Men and women who were obese from as young as 20 were 2.5 times more likely to develop the disease.
And even ladies who carried just a little excess weight were 1.8-times more likely to suffer than those with a healthy BMI.
But fellas who were equally podgy during early adulthood – aged 20 to 49 – were at no greater risk of brain fade.
The findings come days after Boris Johnson launched his plan for tackling Brits’ bulging waistlines and flagging health.
Researchers at Columbia University, in New York, analysed the weight and medical records of 5,104 people.
For women, a higher BMI in early adulthood increased the risk of dementia and a higher BMI in old age (70 to 89) decreased the risk.
There was no apparent link between dementia and BMI in middle age (50 to 69).
For men, being obese in early adulthood or overweight in middle age increased the risk, while a higher BMI in old age reduced the risk.
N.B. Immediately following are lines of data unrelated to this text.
(* ===== verification/Errors.v ===== *)
(** * Error values

    The error types of [processor/errors.go] and [consensus/errors.go] as
    records, and Go's [error] interface as the sum of the dynamic types that
    reach the modelled code.  A nil error is [None]; a type switch on an error
    is a [match] on the sum. *)

From S2P Require Import Prelude GoLib.

(** ** processor/errors.go *)

Record InvalidTransactionError := {
  InvalidTransactionError_Msg : string;
  InvalidTransactionError_ExtendedData : bytes }.

Record InternalError := {
  InternalError_Msg : string;
  InternalError_ExtendedData : bytes }.

Record AuthorizationException := {
  AuthorizationException_Msg : string;
  AuthorizationException_ExtendedData : bytes }.

Definition InvalidTransactionError_Error (err : InvalidTransactionError) : string :=
  "Invalid transaction: " +:+ InvalidTransactionError_Msg err.

Definition InternalError_Error (err : InternalError) : string :=
  "Internal error: " +:+ InternalError_Msg err.

Definition AuthorizationException_Error (err : AuthorizationException) : string :=
  "Authorization exception: " +:+ AuthorizationException_Msg err.

(** ** consensus/errors.go *)

Record EncodingError := { EncodingError_Msg : string }.
Record SendError := { SendError_Msg : string }.
Record ReceiveError := { ReceiveError_Msg : string }.
Record InvalidStateError := { InvalidStateError_Msg : string }.
Record UnknownBlockError := { UnknownBlockError_Msg : string }.
Record UnknownPeerError := { UnknownPeerError_Msg : string }.
Record NoChainHeadError := { }.
Record BlockNotReadyError := { }.

Definition EncodingError_Error (self : EncodingError) : string :=
  "EncodingError: " +:+ EncodingError_Msg self.
Definition SendError_Error (self : SendError) : string :=
  "SendError: " +:+ SendError_Msg self.
Definition ReceiveError_Error (self : ReceiveError) : string :=
  "ReceiveError: " +:+ ReceiveError_Msg self.
Definition InvalidStateError_Error (self : InvalidStateError) : string :=
  "InvalidState: " +:+ InvalidStateError_Msg self.
Definition UnknownBlockError_Error (self : UnknownBlockError) : string :=
  "UnknownBlock: " +:+ UnknownBlockError_Msg self.
Definition UnknownPeerError_Error (self : UnknownPeerError) : string :=
  "UnknownPeer: " +:+ UnknownPeerError_Msg self.
Definition NoChainHeadError_Error (self : NoChainHeadError) : string := "NoChainHead".
Definition BlockNotReadyError_Error (self : BlockNotReadyError) : string := "BlockNotReady".

(** ** The [error] interface *)

(** [errString] covers [fmt.Errorf], [errors.New] and the errors of the libraries,
    of which the code only ever uses the text. *)
Inductive error :=
| errString (text : string)
| errInvalidTransaction (e : InvalidTransactionError)
| errInternal (e : InternalError)
| errAuthorization (e : AuthorizationException)
| errEncoding (e : EncodingError)
| errSend (e : SendError)
| errReceive (e : ReceiveError)
| errInvalidState (e : InvalidStateError)
| errUnknownBlock (e : UnknownBlockError)
| errUnknownPeer (e : UnknownPeerError)
| errNoChainHead (e : NoChainHeadError)
| errBlockNotReady (e : BlockNotReadyError).

#[export] Instance error_eq_dec : EqDecision error.
Proof. unfold EqDecision, Decision. repeat decide equality. Defined.

(** The [Error] method, by dynamic type. *)
Definition Error (err : error) : string :=
  match err with
  | errString t => t
  | errInvalidTransaction e => InvalidTransactionError_Error e
  | errInternal e => InternalError_Error e
  | errAuthorization e => AuthorizationException_Error e
  | errEncoding e => EncodingError_Error e
  | errSend e => SendError_Error e
  | errReceive e => ReceiveError_Error e
  | errInvalidState e => InvalidStateError_Error e
  | errUnknownBlock e => UnknownBlockError_Error e
  | errUnknownPeer e => UnknownPeerError_Error e
  | errNoChainHead e => NoChainHeadError_Error e
  | errBlockNotReady e => BlockNotReadyError_Error e
  end.

(** Composite literals that set [Msg] only. *)
Definition invalidTransaction (msg : string) : error :=
  errInvalidTransaction {| InvalidTransactionError_Msg := msg;
                           InvalidTransactionError_ExtendedData := "" |}.
Definition internalError (msg : string) : error :=
  errInternal {| InternalError_Msg := msg; InternalError_ExtendedData := "" |}.
Definition authorizationException (msg : string) : error :=
  errAuthorization {| AuthorizationException_Msg := msg;
                      AuthorizationException_ExtendedData := "" |}.

(** The [Is...Error] predicates of [consensus/errors.go]; a nil error has no
    dynamic type. *)
Definition IsEncodingError (err : option error) : bool :=
  match err with Some (errEncoding _) => true | _ => false end.
Definition IsSendError (err : option error) : bool :=
  match err with Some (errSend _) => true | _ => false end.
Definition IsReceiveError (err : option error) : bool :=
  match err with Some (errReceive _) => true | _ => false end.
Definition IsInvalidStateError (err : option error) : bool :=
  match err with Some (errInvalidState _) => true | _ => false end.
Definition IsUnknownBlockError (err : option error) : bool :=
  match err with Some (errUnknownBlock _) => true | _ => false end.
Definition IsUnknownPeerError (err : option error) : bool :=
  match err with Some (errUnknownPeer _) => true | _ => false end.
Definition IsNoChainHeadError (err : option error) : bool :=
  match err with Some (errNoChainHead _) => true | _ => false end.
Definition IsBlockNotReadyError (err : option error) : bool :=
  match err with Some (errBlockNotReady _) => true | _ => false end.

(** The [%v] rendering of an error that may be nil. *)
Definition err_v (e : option error) : string := from_option Error "<nil>" e.

(** A function that returns [(T, error)] and whose value is only used when the
    error is nil returns [error + T]; [errorf] is [fmt.Errorf] on a rendered
    text. *)
Definition errorf {A} (text : string) : error + A := inl (errString text).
Study leader Dr Adina Zeki Al Hazzouri said: “Our study is the first to report heightened dementia risk with higher early life BMI, for both women and men.”
Fiona Carragher, from the Alzheimer’s Society, said the findings show the importance of a healthy diet and exercise.
She added: “A healthy and balanced lifestyle is an important step towards reducing the risk of dementia later in life.
“Previous research has shown that obesity in mid-life may increase dementia risk, so it’s interesting to see a study that shows this may also be the case in younger people too.
“But this can’t tell us if high BMI is a direct cause of dementia, there could be other factors at play.
“The number of people living with dementia is set to rise to one million by 2025 so it’s becoming increasingly urgent that we find ways to prevent people developing the condition in the first place.
“We can all take steps towards a healthy lifestyle, whether it’s by watching our diets, or making the most of the sunny days and getting outside for a walk – it’s never too late, or early, to make a change.”
The findings were presented at the Alzheimer’s Association International Conference in Chicago, United States.